**GOAL OF THE EXERCISE:** Find every line below with the string "Ltac" and pick it out.

^^^^

(** [lo < x < hi] on doubles; false when [x] is [NaN]. *)
Definition strictly_between (lo hi x : float) : bool :=
  (lo <? x) && (x <? hi).

(** The closed form [2 pbar (1 - pbar) (zAlpha + zBeta)^2 / (p2 - p1)^2]
    for a standard normal quantile function [PhiInv], each operation rounded
    to binary64. *)
Definition sampleSizeClosedForm (PhiInv : float -> float)
  (baselineRate mde confidence power : float) : float :=
  let p1 := baselineRate in
  let p2 := p1 * (1 + mde) in
  let pbar := (p1 + p2) / 2 in
  let zAlpha := PhiInv (1 - (1 - confidence) / 2) in
  let zBeta := PhiInv power in
  2 * pbar * (1 - pbar) * ((zAlpha + zBeta) * (zAlpha + zBeta))
  / ((p2 - p1) * (p2 - p1)).

(** A stand-in for [jstat.normal.inv] in closed statements: the quantiles of
    the uniform law on [[-1/2, 1/2]], scaled and shifted. *)
Definition linear_inv (p mean std : float) : float := std * (p - 0.5) + mean.

End Binary64.

(** ** Deciding comparisons of reals *)

Lemma Rltb_true (x y : R) : x < y -> Rltb x y = true.
Proof. intros H. unfold Rltb. destruct (Rlt_dec x y); [reflexivity | lra]. Qed.

Lemma Rltb_false (x y : R) : y <= x -> Rltb x y = false.
Proof. intros H. unfold Rltb. destruct (Rlt_dec x y); [lra | reflexivity]. Qed.

Lemma Rleb_true (x y : R) : x <= y -> Rleb x y = true.
Proof. intros H. unfold Rleb. destruct (Rle_dec x y); [reflexivity | lra]. Qed.

Lemma Rleb_false (x y : R) : y < x -> Rleb x y = false.
Proof. intros H. unfold Rleb. destruct (Rle_dec x y); [lra | reflexivity]. Qed.

Lemma Reqb_true (x y : R) : x = y -> Reqb x y = true.
Proof.
  intros H. unfold Reqb. destruct (Req_dec_T x y); [reflexivity | lra].
Qed.

Lemma Reqb_false (x y : R) : x <> y -> Reqb x y = false.
Proof.
  intros H. unfold Reqb.
  destruct (Req_dec_T x y); [contradiction | reflexivity].
Qed.

Lemma Rleb_negb_Rltb (x y : R) : Rleb x y = negb (Rltb y x).
Proof.
  unfold Rleb, Rltb.
  destruct (Rle_dec x y), (Rlt_dec y x); simpl; try reflexivity; lra.
Qed.

(** Rewrites every comparison of reals whose outcome [lra] can settle. *)
Ltac settle_cmp :=
  repeat match goal with
  | |- context [Rltb ?x ?y] =>
      first [ rewrite (Rltb_true x y) by lra
            | rewrite (Rltb_false x y) by lra ]
  | |- context [Rleb ?x ?y] =>
      first [ rewrite (Rleb_true x y) by lra
            | rewrite (Rleb_false x y) by lra ]
  | |- context [Reqb ?x ?y] =>
      first [ rewrite (Reqb_true x y) by lra
            | rewrite (Reqb_false x y) by lra ]
  end.

(** ** Arithmetic of finite numbers *)

Lemma normal_inv_0_1 (PhiInv : R -> R) (p : num) :
  normal_inv PhiInv p (Fin 0) (Fin 1) = normal_inv01 PhiInv p.
Proof.
  unfold normal_inv. destruct p; simpl; try reflexivity;
    f_equal; ring.
Qed.

Lemma add_Fin (x y : R) : (Fin x + Fin y)%num = Fin (x + y).
Proof. reflexivity. Qed.

Lemma sub_Fin (x y : R) : (Fin x - Fin y)%num = Fin (x - y).
Proof. reflexivity. Qed.

Lemma mul_Fin (x y : R) : (Fin x * Fin y)%num = Fin (x * y).
Proof. reflexivity. Qed.

Lemma pow2_Fin (x : R) : Math.pow (Fin x) 2 = Fin (x ^ 2).
Proof. reflexivity. Qed.

Lemma normal_inv01_Fin (PhiInv : R -> R) (p : R) :
  normal_inv01 PhiInv (Fin p) = Fin (PhiInv p).
Proof. reflexivity. Qed.

Lemma normal_cdf_Fin (Phi : R -> R) (x : R) :
  normal_cdf Phi (Fin x) = Fin (Phi x).
Proof. reflexivity. Qed.

Create Rewrite HintDb fin_arith.
#[export] Hint Rewrite add_Fin sub_Fin mul_Fin pow2_Fin normal_inv01_Fin
  normal_cdf_Fin normal_inv_0_1 : fin_arith.

Lemma div_Fin (x y : R) : y <> 0 -> (Fin x / Fin y)%num = Fin (x / y).
Proof. intros H. unfold div. now rewrite Reqb_false. Qed.

Lemma Zceil_spec (x : R) :
  IZR (Math.Zceil x) - 1 < x <= IZR (Math.Zceil x).
Proof.
  unfold Math.Zceil. rewrite minus_IZR.
  destruct (archimed (- x)) as [Hgt Hle]. lra.
Qed.

Lemma Zceil_pos (x : R) : 0 < x -> (0 < Math.Zceil x)%Z.
Proof.
  intros Hx. apply lt_IZR. destruct (Zceil_spec x) as [_ Hle]. lra.
Qed.

(** Evaluates the arithmetic of finite numbers; a quotient is evaluated when
    [lra] finds its divisor different from zero. *)
Ltac fin_div :=
  match goal with
  | |- context [(Fin ?x / Fin ?y)%num] => rewrite (div_Fin x y) by lra
  end.
Ltac fin_simpl := repeat (progress autorewrite with fin_arith || fin_div).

^^^^

**OUTPUT FOR THIS TASK:**
Ltac settle_cmp :=
Ltac fin_div :=
Ltac fin_simpl := repeat (progress autorewrite with fin_arith || fin_div).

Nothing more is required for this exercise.